**Data for analysis:**
*** Begin section ***

(** Writing a character of the cursor's row and drawing it. *)
Lemma write_cell_spec s col c :
  console_ok fb s → g_view_offset s = 0 → synced fb s → 0 ≤ col < g_screen_cols s → 32 ≤ c ≤ 126 →
  wp (put_history (g_cursor_y s) col c;; draw_char_on_screen col (screen_line s) c) s
    (λ _ s', console_ok fb s' ∧ synced fb s' ∧ ∃ h v, s' = set_vram v (set_history h s)).
Proof.
  intros [Hg Hh Hx Hy Hv Hb] Hoff Hsy Hcol Hc. pose proof Hg as [_ Hr Hcs _ _ _ _].
  destruct (put_history_ok s (g_cursor_y s) col c Hh Hy) as (h & E & Hh' & Hat); [lia|lia|].
  apply wp_bind. eapply wp_ok; [exact E|]. set (s1 := set_history h s) in *.
  assert (geometry s1 fb) as Hg1 by (destruct Hg; by constructor).
  assert (0 ≤ screen_line s < g_screen_rows s ∧ top_row s + screen_line s = g_cursor_y s) as [Hl Ht].
  { unfold screen_line, top_row. destruct (Z.leb_spec (g_screen_rows s) (g_cursor_y s)); lia. }
  eapply wp_mono; [apply (draw_char_spec fb s1); [done|done|done|lia]|]. cbn beta. intros _ s2 [E2 Hp2].
  split; [|split; [|by exists h, (vram s2)]].
  - rewrite E2. apply set_vram_ok. constructor; [done..|]. intros r c' Hr' Hc'. change (g_cursor_y s1) with (g_cursor_y s) in Hr'.
    rewrite Hat, decide_False by lia. by apply Hb.
  - intros px py Hvis H1 H2. assert (∀ a b, screen_char s2 a b = screen_char s1 a b) as Es by (intros; by rewrite E2).
    rewrite Es, Hp2 by done. rewrite E2 in H1, H2. change (g_screen_cols s1) with (g_screen_cols s) in *.
    simpl in H1, H2. assert (0 ≤ py / 16) by (destruct Hvis; Z.to_euclidean_division_equations; lia).
    assert (screen_char s1 (px / 16) (py / 16) =
      if decide (px / 16 = col ∧ py / 16 = screen_line s) then c else screen_char s (px / 16) (py / 16)) as ->.
    { unfold screen_char. change (top_row s1) with (top_row s). change (g_cursor_y s1) with (g_cursor_y s). rewrite !Hat.
      case_decide as Hd; case_decide as Hd'; try (exfalso; lia).
      - rewrite (proj2 (Z.ltb_ge _ _)) by lia. destruct (Z.eqb_spec c 0); [lia|done].
      - done. }
    unfold cell. case_decide as Hd; [done|]. change (pixel fb s1 px py) with (pixel fb s px py). by apply Hsy.
Qed.

(** Consistent, showing the latest rows, and up to date. *)
Definition live (s : con_st) : Prop := console_ok fb s ∧ g_view_offset s = 0 ∧ synced fb s.

Lemma set_cursor_ok s x : console_ok fb s → 0 ≤ x < g_screen_cols s → console_ok fb (set_cursor x (g_cursor_y s) s).
Proof. intros [[] ? ? ? ? ?] Hx. constructor; first [done|by constructor]. Qed.

Lemma newline_live s : live s →
  wp (modify (λ s, set_view 0 (set_cursor 0 (g_cursor_y s + 1) s));; scroll_or_refresh) s (λ _, live).
Proof.
  intros (Hok & Hoff & Hsy). apply wp_bind, wp_modify. apply (scroll_or_refresh_spec _ (g_cursor_x s) (g_cursor_y s)); try done.
  - destruct Hok as [[] ? ? ? ? ?]. constructor; first [done|by constructor].
  - intros px py Hvis H1 H2. etransitivity; [exact (Hsy px py Hvis H1 H2)|]. unfold screen_char, top_row. simpl.
    by rewrite Hoff.
Qed.

(** One character on a live console. *)
Lemma kprint_char_live s c : live s → wp (kprint_char c) s (λ _, live).
Proof.
  intros (Hok & Hoff & Hsy). pose proof Hok as [Hg Hh Hx Hy Hv Hb]. pose proof Hg as [_ Hr _ _ _ _ _].
  unfold kprint_char. destruct (Z.eqb_spec c 10) as [_|_]; [by apply newline_live|].
  destruct (Z.eqb_spec c 8) as [_|_].
  - apply wp_bind, wp_gets. cbv beta. unfold id. destruct (Z.ltb_spec 0 (g_cursor_x s)) as [Hpos|_]; [|by apply wp_ret].
    apply wp_bind, wp_modify. set (s1 := set_cursor _ _ s).
    assert (console_ok fb s1) as Hok1 by (apply set_cursor_ok; [done|lia]).
    rewrite Hoff. change (0 =? 0) with true. cbv iota. rewrite (proj2 (Z.ltb_lt 0 _)) by lia. cbv zeta iota.
    eapply wp_mono; [apply (write_cell_spec s1 (g_cursor_x s - 1) 32 Hok1 Hoff Hsy); [change (g_screen_cols s1) with (g_screen_cols s); lia|lia]|].
    cbn beta. intros _ s2 (Hok2 & Hs2 & h & v & ->). done.
  - destruct ((32 <=? c) && (c <=? 126)) eqn:Ec; [|by apply wp_ret].
    apply andb_prop in Ec as [E1%Z.leb_le E2%Z.leb_le].
    apply wp_bind, wp_modify. rewrite (proj2 (Z.leb_gt _ _)) by lia. apply wp_bind, wp_gets. cbv beta. unfold id.
    rewrite Hoff. change (0 =? 0) with true. cbv iota. unfold wp. rewrite <- bind_assoc.
    match goal with |- match ?m s with Ok _ => _ | Crash _ => _ end => change (wp m s (λ _, live)) end.
    apply wp_bind. eapply wp_mono; [by apply (write_cell_spec s (g_cursor_x s) c)|].
    cbn beta. intros _ s2 (Hok2 & Hs2 & h & v & E). apply wp_bind, wp_modify, wp_bind, wp_gets. cbv beta.
    unfold id. set (s3 := set_cursor _ _ s2). change (g_screen_cols s3) with (g_screen_cols s2). change (g_cursor_x s3) with (g_cursor_x s2 + 1).
    assert (g_view_offset s2 = 0 ∧ g_cursor_x s2 = g_cursor_x s) as [Ho2 Hx2] by by rewrite E.
    pose proof Hok2 as [_ _ Hcx _ _ _].
    destruct (Z.leb_spec (g_screen_cols s2) (g_cursor_x s2 + 1)) as [Hw|Hw].
    + apply wp_bind, wp_modify. apply (scroll_or_refresh_spec _ (g_cursor_x s2) (g_cursor_y s2)); try done.
      destruct Hok2 as [[] ? ? ? ? ?]. constructor; first [done|by constructor].
    + apply wp_ret. split; [apply set_cursor_ok; [done|lia]|done].
Qed.

Lemma kprint_live s str l : cstring str l → live s → wp (kprint str) s (λ _, live).
Proof.
  intros [Hl [tail ->]]. revert s. induction Hl as [|c l Hc Hl IH]; intros s Hs; simpl.
  - by apply wp_ret.
  - rewrite (proj2 (Z.eqb_neq c 0) Hc). eapply wp_bind_mono; [by apply kprint_char_live|]. intros [] s'. apply IH.
Qed.

Lemma glyph_space gx gy : glyph 32 gx gy = BG_COLOR.
Proof.
  unfold glyph. change (zlookup font8x8_basic 32) with (Some (replicate 8 0)). simpl.
  assert (default 0 (zlookup [0; 0; 0; 0; 0; 0; 0; 0] gy) = 0) as ->; [|by rewrite Z.testbit_0_l].
  destruct (zlookup (replicate 8 0) gy) as [v|] eqn:E; [|simpl in E; by rewrite E].
  simpl in E. rewrite E. unfold zlookup in E. case_decide; [|done].
  by apply (lookup_replicate_1 8) in E as [-> _].
Qed.

Lemma empty_history_ok : history_ok empty_history.
Proof.
  unfold empty_history. split; [unfold zlen; by rewrite length_replicate|].
  apply Forall_replicate. split; [unfold zlen; by rewrite length_replicate|]. apply Forall_replicate. by left.
Qed.

Lemma empty_history_at r c : default 0 (zlookup empty_history r ≫= λ row, zlookup row c) = 0.
Proof.
  unfold empty_history. destruct (decide (0 ≤ r < MAX_HISTORY)) as [Hr|Hr].
  - rewrite zlookup_replicate by done. cbn [mbind option_bind]. destruct (decide (0 ≤ c < MAX_COLS)) as [Hc|Hc].
    + by rewrite zlookup_replicate.
    + by rewrite zlookup_None by (unfold zlen; rewrite length_replicate; exact Hc).
  - by rewrite zlookup_None by (unfold zlen; rewrite length_replicate; exact Hr).
Qed.

(** A display the driver can use: 32-bit pixels without padding at the line ends,
    at least one cell, at most as many rows as the history has. *)
Definition display_ok : Prop :=
  16 ≤ width fb ∧ 16 ≤ height fb ∧ height fb / 16 ≤ MAX_HISTORY ∧ pitch fb = 4 * width fb ∧ width fb * height fb < 2 ^ 31.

*** End section ***

**Required action:** The entries above hold the needed span. Transcribe exactly the lines from the one with "Lemma newline_live s : live s →" to the one with "unfold id. set", both included.

**Solved exercise:**
Lemma newline_live s : live s →
  wp (modify (λ s, set_view 0 (set_cursor 0 (g_cursor_y s + 1) s));; scroll_or_refresh) s (λ _, live).
Proof.
  intros (Hok & Hoff & Hsy). apply wp_bind, wp_modify. apply (scroll_or_refresh_spec _ (g_cursor_x s) (g_cursor_y s)); try done.
  - destruct Hok as [[] ? ? ? ? ?]. constructor; first [done|by constructor].
  - intros px py Hvis H1 H2. etransitivity; [exact (Hsy px py Hvis H1 H2)|]. unfold screen_char, top_row. simpl.
    by rewrite Hoff.
Qed.

(** One character on a live console. *)
Lemma kprint_char_live s c : live s → wp (kprint_char c) s (λ _, live).
Proof.
  intros (Hok & Hoff & Hsy). pose proof Hok as [Hg Hh Hx Hy Hv Hb]. pose proof Hg as [_ Hr _ _ _ _ _].
  unfold kprint_char. destruct (Z.eqb_spec c 10) as [_|_]; [by apply newline_live|].
  destruct (Z.eqb_spec c 8) as [_|_].
  - apply wp_bind, wp_gets. cbv beta. unfold id. destruct (Z.ltb_spec 0 (g_cursor_x s)) as [Hpos|_]; [|by apply wp_ret].
    apply wp_bind, wp_modify. set (s1 := set_cursor _ _ s).
    assert (console_ok fb s1) as Hok1 by (apply set_cursor_ok; [done|lia]).
    rewrite Hoff. change (0 =? 0) with true. cbv iota. rewrite (proj2 (Z.ltb_lt 0 _)) by lia. cbv zeta iota.
    eapply wp_mono; [apply (write_cell_spec s1 (g_cursor_x s - 1) 32 Hok1 Hoff Hsy); [change (g_screen_cols s1) with (g_screen_cols s); lia|lia]|].
    cbn beta. intros _ s2 (Hok2 & Hs2 & h & v & ->). done.
  - destruct ((32 <=? c) && (c <=? 126)) eqn:Ec; [|by apply wp_ret].
    apply andb_prop in Ec as [E1%Z.leb_le E2%Z.leb_le].
    apply wp_bind, wp_modify. rewrite (proj2 (Z.leb_gt _ _)) by lia. apply wp_bind, wp_gets. cbv beta. unfold id.
    rewrite Hoff. change (0 =? 0) with true. cbv iota. unfold wp. rewrite <- bind_assoc.
    match goal with |- match ?m s with Ok _ => _ | Crash _ => _ end => change (wp m s (λ _, live)) end.
    apply wp_bind. eapply wp_mono; [by apply (write_cell_spec s (g_cursor_x s) c)|].
    cbn beta. intros _ s2 (Hok2 & Hs2 & h & v & E). apply wp_bind, wp_modify, wp_bind, wp_gets. cbv beta.
    unfold id. set (s3 := set_cursor _ _ s2). change (g_screen_cols s3) with (g_screen_cols s2). change (g_cursor_x s3) with (g_cursor_x s2 + 1).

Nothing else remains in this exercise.